___ TASK INPUT ___
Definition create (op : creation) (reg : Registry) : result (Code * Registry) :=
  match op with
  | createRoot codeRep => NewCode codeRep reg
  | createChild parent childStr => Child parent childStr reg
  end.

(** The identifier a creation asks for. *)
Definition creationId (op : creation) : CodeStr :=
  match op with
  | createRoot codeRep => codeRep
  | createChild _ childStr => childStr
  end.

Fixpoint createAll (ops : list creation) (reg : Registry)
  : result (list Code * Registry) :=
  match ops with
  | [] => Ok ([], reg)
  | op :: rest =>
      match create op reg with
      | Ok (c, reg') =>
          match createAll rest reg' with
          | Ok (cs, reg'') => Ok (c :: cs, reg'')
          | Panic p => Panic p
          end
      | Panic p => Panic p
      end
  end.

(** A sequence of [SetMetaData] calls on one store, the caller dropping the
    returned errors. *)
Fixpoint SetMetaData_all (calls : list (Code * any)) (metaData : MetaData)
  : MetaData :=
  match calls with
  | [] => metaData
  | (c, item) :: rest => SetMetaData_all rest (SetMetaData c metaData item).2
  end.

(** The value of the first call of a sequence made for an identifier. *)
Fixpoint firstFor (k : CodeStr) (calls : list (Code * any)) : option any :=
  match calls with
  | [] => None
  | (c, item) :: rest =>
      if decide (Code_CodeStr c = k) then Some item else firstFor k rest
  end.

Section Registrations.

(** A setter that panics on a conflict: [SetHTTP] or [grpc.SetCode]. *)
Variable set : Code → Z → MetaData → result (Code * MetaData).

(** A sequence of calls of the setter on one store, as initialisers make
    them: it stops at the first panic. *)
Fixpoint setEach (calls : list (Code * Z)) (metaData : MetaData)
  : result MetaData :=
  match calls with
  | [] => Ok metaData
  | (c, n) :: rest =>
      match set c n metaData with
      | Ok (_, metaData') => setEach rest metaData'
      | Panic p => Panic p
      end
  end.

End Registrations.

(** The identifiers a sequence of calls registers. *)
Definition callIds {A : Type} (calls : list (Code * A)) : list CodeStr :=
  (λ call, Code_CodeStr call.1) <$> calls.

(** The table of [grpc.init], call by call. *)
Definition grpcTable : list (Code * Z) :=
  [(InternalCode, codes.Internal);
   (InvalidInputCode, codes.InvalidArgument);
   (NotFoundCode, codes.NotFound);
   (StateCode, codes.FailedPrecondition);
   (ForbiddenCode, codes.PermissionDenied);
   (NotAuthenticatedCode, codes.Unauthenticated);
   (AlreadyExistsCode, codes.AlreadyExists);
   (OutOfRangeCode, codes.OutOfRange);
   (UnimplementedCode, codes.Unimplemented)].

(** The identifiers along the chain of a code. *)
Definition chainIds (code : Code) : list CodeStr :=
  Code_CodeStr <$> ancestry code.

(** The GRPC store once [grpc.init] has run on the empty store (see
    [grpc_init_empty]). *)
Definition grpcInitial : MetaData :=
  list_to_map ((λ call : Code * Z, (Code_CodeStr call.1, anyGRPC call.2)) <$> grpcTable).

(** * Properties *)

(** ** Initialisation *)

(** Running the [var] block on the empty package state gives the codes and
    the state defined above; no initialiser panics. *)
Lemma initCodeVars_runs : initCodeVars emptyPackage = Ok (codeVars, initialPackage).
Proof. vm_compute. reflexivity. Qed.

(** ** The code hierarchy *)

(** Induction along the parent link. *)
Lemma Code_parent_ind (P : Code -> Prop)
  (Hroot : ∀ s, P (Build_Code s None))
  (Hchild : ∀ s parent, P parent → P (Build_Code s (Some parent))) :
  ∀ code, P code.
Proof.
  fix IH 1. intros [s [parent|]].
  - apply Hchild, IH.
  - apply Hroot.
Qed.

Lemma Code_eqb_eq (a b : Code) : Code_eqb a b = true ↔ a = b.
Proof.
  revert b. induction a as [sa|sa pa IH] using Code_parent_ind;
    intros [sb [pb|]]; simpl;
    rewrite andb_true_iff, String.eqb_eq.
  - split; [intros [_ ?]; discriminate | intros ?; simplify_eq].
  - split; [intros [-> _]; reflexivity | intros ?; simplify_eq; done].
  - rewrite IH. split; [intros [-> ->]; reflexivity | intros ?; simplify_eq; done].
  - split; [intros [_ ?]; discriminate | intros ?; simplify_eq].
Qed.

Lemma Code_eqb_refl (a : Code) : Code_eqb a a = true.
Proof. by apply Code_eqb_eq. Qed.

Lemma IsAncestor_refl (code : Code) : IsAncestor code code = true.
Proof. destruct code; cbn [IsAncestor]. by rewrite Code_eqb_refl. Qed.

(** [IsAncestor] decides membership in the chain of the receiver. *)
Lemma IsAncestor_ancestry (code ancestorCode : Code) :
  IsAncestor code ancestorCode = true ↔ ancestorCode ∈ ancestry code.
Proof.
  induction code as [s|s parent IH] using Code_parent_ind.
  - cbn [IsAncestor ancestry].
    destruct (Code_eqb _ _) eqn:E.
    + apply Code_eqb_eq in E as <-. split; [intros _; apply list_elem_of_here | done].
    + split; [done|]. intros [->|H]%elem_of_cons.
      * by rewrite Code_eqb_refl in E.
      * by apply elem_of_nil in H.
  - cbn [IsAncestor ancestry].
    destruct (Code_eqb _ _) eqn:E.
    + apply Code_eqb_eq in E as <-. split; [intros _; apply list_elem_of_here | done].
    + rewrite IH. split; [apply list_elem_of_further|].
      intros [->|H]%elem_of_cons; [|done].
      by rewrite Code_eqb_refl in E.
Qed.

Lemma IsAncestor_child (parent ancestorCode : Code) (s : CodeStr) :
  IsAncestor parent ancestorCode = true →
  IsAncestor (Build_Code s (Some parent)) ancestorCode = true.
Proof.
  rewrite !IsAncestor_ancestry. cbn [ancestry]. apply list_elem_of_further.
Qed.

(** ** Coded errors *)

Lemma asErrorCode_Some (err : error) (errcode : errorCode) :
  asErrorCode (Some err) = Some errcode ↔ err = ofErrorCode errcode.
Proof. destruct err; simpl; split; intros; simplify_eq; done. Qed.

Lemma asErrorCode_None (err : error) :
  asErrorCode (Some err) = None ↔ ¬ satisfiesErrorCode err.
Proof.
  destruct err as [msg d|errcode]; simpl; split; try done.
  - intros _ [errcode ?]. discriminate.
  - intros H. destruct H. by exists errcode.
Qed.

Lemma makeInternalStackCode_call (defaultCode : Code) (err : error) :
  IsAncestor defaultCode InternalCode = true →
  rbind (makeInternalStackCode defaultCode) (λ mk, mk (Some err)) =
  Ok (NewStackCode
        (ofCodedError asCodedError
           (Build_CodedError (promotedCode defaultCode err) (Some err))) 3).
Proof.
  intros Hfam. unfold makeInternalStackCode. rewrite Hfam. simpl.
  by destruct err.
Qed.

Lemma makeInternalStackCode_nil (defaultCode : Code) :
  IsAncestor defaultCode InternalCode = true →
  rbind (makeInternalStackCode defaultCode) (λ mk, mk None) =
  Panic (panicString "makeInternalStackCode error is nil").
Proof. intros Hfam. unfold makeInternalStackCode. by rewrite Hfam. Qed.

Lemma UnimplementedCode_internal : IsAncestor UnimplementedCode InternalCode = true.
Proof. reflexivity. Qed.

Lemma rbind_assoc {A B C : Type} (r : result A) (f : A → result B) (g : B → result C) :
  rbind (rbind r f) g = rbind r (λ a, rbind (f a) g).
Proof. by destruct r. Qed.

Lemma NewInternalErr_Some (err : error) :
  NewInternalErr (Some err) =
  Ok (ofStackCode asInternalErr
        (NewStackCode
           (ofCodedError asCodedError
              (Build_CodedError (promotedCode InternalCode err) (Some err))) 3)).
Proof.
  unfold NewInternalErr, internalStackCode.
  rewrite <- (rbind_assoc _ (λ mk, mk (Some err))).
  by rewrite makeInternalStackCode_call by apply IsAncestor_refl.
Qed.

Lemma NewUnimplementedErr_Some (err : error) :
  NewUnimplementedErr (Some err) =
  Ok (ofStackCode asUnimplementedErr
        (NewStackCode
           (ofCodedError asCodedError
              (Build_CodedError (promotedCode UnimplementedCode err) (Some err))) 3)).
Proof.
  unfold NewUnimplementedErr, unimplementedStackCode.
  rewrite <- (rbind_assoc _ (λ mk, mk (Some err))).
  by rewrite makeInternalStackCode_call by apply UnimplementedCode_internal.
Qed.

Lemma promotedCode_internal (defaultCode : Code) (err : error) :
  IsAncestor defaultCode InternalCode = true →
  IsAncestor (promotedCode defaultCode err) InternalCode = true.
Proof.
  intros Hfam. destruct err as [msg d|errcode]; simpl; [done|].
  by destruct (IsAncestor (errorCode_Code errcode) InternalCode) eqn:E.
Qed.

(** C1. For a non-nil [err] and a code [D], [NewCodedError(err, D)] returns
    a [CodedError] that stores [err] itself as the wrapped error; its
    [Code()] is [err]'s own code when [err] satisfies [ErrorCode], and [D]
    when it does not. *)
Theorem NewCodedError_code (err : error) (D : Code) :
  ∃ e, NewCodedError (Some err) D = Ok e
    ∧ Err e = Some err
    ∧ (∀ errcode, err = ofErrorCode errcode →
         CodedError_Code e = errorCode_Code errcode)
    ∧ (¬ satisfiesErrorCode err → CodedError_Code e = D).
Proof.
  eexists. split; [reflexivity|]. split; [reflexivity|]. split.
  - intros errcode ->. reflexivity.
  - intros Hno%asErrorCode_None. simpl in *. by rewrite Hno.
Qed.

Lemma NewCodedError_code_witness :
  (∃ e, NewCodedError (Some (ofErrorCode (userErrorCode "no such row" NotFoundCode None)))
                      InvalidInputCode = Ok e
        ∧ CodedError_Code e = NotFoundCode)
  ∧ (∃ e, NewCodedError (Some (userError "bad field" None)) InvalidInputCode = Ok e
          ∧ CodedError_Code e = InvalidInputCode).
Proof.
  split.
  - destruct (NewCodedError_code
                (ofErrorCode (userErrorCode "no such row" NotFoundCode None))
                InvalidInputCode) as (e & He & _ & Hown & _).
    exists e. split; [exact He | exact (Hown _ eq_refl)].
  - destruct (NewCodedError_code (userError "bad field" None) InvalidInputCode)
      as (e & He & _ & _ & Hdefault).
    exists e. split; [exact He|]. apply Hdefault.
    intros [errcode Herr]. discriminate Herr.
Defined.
___
___ TASK INPUT ___
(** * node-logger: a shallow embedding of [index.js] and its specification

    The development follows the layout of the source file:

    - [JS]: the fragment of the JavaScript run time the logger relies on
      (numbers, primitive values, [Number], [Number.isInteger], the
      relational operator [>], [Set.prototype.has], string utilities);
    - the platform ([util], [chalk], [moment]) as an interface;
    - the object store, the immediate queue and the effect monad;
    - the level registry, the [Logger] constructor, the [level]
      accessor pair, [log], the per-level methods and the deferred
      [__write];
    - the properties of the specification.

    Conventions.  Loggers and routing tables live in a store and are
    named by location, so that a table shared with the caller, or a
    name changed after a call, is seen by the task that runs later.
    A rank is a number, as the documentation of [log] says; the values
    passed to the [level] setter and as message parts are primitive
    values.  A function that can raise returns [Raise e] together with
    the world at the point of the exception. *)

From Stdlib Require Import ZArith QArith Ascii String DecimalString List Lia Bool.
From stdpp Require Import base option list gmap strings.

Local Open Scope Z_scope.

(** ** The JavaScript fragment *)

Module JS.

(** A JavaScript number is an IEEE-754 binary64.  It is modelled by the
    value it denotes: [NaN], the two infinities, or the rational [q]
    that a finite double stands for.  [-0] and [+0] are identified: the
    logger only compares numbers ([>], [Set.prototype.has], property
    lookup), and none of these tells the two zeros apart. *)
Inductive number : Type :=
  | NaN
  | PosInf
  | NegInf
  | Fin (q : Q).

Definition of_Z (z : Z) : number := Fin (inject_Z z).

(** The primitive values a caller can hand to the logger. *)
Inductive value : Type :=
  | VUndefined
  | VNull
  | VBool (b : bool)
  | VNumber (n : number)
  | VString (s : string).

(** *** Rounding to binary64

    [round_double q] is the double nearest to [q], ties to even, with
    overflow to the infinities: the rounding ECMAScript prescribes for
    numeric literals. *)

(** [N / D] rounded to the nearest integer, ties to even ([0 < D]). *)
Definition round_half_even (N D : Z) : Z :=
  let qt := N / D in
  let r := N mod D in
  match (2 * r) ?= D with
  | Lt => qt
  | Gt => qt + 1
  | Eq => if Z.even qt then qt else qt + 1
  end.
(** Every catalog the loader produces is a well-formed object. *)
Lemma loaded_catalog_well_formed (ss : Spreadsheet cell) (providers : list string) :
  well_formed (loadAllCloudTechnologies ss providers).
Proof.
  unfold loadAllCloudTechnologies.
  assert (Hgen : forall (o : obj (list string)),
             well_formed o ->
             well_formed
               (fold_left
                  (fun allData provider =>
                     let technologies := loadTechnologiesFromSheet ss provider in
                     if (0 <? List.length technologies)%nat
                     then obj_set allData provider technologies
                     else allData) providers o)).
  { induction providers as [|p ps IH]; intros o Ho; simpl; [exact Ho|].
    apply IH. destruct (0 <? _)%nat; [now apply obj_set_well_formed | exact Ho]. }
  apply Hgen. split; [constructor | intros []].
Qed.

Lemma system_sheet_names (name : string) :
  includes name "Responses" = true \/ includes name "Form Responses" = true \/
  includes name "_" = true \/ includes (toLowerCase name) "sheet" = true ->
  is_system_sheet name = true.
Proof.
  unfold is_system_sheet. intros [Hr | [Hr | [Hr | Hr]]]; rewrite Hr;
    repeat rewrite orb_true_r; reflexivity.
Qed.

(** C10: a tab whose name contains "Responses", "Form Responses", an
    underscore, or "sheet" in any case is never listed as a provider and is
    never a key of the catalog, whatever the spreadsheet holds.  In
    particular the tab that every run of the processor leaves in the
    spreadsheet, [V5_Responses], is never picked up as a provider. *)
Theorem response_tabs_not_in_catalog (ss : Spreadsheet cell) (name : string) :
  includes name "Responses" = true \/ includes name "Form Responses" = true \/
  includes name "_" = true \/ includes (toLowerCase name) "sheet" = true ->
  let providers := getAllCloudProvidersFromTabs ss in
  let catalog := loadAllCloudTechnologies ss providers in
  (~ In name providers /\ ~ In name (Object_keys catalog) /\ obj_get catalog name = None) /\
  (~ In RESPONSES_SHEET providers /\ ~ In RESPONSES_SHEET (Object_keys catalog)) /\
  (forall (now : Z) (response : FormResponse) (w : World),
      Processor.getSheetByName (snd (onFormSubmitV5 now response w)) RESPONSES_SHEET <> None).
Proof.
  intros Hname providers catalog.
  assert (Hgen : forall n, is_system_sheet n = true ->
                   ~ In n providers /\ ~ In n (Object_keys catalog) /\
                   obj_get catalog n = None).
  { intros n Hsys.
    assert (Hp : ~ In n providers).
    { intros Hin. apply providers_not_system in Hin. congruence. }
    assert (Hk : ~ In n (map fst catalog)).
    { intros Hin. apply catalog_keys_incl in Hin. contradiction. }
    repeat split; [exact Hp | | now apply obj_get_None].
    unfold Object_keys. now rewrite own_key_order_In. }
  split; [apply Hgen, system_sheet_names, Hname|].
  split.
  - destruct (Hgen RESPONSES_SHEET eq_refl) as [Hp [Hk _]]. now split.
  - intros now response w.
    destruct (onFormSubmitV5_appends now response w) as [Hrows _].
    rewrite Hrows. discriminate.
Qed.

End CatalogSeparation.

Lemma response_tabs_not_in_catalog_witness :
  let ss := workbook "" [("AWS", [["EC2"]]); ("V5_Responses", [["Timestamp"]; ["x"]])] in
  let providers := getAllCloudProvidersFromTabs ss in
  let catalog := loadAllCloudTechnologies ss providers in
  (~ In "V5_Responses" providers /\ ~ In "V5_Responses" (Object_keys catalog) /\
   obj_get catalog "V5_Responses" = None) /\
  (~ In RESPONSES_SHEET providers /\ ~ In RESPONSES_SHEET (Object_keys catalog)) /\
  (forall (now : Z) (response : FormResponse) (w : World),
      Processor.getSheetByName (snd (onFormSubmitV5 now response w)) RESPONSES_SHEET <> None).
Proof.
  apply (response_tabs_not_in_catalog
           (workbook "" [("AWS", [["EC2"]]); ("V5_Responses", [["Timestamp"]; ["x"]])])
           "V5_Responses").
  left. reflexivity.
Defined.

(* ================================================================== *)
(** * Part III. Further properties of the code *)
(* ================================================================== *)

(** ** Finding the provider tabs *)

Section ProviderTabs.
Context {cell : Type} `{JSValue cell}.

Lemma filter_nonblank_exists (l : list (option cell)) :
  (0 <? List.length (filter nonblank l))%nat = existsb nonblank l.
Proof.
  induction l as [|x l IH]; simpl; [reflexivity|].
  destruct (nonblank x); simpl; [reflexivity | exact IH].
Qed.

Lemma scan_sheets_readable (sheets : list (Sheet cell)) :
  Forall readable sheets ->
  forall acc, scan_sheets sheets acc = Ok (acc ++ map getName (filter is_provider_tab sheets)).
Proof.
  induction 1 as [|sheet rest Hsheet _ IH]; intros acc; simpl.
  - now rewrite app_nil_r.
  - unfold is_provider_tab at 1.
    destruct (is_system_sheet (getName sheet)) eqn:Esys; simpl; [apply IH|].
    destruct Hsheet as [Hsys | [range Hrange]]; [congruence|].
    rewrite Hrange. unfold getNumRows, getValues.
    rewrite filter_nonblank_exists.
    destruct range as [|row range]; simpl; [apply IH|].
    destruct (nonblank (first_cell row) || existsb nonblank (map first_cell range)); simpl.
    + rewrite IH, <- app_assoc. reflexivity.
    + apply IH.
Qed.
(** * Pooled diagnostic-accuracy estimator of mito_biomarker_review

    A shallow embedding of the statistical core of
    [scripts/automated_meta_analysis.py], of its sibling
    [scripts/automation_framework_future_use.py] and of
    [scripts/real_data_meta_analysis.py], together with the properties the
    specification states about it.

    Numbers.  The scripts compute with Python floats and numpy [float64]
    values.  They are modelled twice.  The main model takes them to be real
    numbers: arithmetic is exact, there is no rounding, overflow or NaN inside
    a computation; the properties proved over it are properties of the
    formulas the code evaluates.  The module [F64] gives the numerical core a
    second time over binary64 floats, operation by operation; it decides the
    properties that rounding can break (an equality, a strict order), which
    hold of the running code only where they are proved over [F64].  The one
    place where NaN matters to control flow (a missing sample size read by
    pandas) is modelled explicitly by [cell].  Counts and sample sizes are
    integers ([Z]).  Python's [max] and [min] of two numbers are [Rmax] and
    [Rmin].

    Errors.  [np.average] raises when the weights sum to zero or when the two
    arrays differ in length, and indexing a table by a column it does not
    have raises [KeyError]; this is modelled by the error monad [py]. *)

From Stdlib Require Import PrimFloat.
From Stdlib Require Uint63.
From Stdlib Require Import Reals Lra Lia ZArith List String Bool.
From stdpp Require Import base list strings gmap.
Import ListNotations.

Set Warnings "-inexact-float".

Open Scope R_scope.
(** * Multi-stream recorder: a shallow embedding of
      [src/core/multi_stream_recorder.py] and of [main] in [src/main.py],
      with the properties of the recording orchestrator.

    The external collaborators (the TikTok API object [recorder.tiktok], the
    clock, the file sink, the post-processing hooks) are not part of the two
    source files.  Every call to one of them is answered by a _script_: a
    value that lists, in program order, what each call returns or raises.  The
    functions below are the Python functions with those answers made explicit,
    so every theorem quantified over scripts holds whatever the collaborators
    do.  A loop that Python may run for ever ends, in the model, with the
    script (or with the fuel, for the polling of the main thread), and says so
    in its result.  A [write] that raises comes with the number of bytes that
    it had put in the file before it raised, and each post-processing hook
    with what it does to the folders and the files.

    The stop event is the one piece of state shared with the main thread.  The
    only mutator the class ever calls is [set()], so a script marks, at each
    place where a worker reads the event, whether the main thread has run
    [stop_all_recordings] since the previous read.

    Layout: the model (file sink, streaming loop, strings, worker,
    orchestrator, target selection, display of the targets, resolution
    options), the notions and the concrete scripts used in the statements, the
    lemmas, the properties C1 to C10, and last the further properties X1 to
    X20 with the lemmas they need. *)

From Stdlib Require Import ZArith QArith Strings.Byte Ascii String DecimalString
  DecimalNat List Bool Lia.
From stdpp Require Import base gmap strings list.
___
___ TASK INPUT ___
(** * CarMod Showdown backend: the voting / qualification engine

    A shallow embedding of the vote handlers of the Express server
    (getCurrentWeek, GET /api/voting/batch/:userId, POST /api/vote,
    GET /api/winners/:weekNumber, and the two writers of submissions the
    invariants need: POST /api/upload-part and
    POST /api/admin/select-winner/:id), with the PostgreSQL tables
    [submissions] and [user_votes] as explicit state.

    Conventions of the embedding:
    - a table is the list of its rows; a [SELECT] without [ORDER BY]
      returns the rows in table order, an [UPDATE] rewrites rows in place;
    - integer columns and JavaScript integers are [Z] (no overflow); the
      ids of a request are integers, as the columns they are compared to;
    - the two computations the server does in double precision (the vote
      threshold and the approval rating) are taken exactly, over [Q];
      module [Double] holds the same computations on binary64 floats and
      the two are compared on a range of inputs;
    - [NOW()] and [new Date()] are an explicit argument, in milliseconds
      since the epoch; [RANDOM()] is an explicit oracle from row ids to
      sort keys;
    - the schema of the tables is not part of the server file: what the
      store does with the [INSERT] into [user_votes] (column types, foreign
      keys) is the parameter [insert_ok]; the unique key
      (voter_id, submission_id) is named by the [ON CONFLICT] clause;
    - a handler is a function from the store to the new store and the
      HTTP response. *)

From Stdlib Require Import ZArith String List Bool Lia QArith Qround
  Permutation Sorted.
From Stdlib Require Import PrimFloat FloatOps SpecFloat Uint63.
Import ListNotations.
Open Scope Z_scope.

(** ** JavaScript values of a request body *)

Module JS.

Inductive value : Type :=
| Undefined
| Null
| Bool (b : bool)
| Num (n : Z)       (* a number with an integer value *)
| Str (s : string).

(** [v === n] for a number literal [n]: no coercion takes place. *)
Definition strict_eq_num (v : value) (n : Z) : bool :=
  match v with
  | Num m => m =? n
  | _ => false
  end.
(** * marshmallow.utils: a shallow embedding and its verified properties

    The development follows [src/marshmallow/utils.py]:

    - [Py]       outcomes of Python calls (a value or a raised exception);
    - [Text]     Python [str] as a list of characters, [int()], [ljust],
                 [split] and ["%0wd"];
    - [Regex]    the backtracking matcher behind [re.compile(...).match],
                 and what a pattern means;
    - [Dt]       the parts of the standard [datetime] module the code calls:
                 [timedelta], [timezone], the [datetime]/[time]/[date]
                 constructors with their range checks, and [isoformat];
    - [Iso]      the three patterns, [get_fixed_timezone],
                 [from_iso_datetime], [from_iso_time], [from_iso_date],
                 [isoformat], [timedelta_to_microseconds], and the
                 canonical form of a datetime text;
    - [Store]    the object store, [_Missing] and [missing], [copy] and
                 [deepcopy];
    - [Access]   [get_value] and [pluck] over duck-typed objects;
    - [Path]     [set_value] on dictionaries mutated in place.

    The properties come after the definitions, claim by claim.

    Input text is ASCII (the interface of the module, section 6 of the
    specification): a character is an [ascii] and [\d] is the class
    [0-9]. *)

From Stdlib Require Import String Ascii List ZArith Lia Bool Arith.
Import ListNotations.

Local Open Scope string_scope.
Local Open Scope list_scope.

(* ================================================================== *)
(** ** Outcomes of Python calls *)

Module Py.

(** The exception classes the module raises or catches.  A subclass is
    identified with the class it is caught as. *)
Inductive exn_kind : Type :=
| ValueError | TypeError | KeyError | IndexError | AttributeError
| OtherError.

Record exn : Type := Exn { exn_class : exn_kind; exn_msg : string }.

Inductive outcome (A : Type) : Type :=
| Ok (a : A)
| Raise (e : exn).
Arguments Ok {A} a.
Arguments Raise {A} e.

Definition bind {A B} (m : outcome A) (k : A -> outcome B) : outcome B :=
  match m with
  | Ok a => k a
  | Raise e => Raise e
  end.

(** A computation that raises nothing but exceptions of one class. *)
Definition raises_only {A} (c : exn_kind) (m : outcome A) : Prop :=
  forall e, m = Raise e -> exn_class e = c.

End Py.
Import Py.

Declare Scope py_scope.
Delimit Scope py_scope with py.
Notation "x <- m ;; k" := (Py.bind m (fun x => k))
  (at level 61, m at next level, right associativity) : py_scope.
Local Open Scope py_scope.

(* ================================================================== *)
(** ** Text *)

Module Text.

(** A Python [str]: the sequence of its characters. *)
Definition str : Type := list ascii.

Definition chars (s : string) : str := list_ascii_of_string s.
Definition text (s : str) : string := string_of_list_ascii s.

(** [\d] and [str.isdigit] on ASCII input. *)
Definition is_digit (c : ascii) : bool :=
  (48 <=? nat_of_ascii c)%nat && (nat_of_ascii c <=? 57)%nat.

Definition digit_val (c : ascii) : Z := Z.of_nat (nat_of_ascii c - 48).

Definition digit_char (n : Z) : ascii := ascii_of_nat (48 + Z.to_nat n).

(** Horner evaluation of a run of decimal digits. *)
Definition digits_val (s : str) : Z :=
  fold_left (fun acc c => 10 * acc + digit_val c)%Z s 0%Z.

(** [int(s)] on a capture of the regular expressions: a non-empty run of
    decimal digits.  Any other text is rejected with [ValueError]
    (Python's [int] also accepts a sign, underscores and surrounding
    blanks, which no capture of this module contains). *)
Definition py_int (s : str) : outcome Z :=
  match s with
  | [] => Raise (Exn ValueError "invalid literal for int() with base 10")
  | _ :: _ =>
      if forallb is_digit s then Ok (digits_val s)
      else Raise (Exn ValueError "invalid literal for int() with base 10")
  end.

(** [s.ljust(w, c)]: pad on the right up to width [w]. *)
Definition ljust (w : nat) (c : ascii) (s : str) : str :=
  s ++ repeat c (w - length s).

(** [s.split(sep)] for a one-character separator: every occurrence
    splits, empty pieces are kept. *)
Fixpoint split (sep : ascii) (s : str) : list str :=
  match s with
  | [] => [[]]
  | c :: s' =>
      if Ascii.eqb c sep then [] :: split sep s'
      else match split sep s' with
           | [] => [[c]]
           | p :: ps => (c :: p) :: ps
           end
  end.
___
* _PROBLEM TO SOLVE_
Could you transcribe the entries above word for word, from the line with "Definition create (op" down to the line with "Section Registrations.", keeping both?

* _RESULT BELOW_
Definition create (op : creation) (reg : Registry) : result (Code * Registry) :=
  match op with
  | createRoot codeRep => NewCode codeRep reg
  | createChild parent childStr => Child parent childStr reg
  end.

(** The identifier a creation asks for. *)
Definition creationId (op : creation) : CodeStr :=
  match op with
  | createRoot codeRep => codeRep
  | createChild _ childStr => childStr
  end.

Fixpoint createAll (ops : list creation) (reg : Registry)
  : result (list Code * Registry) :=
  match ops with
  | [] => Ok ([], reg)
  | op :: rest =>
      match create op reg with
      | Ok (c, reg') =>
          match createAll rest reg' with
          | Ok (cs, reg'') => Ok (c :: cs, reg'')
          | Panic p => Panic p
          end
      | Panic p => Panic p
      end
  end.

(** A sequence of [SetMetaData] calls on one store, the caller dropping the
    returned errors. *)
Fixpoint SetMetaData_all (calls : list (Code * any)) (metaData : MetaData)
  : MetaData :=
  match calls with
  | [] => metaData
  | (c, item) :: rest => SetMetaData_all rest (SetMetaData c metaData item).2
  end.

(** The value of the first call of a sequence made for an identifier. *)
Fixpoint firstFor (k : CodeStr) (calls : list (Code * any)) : option any :=
  match calls with
  | [] => None
  | (c, item) :: rest =>
      if decide (Code_CodeStr c = k) then Some item else firstFor k rest
  end.

Section Registrations.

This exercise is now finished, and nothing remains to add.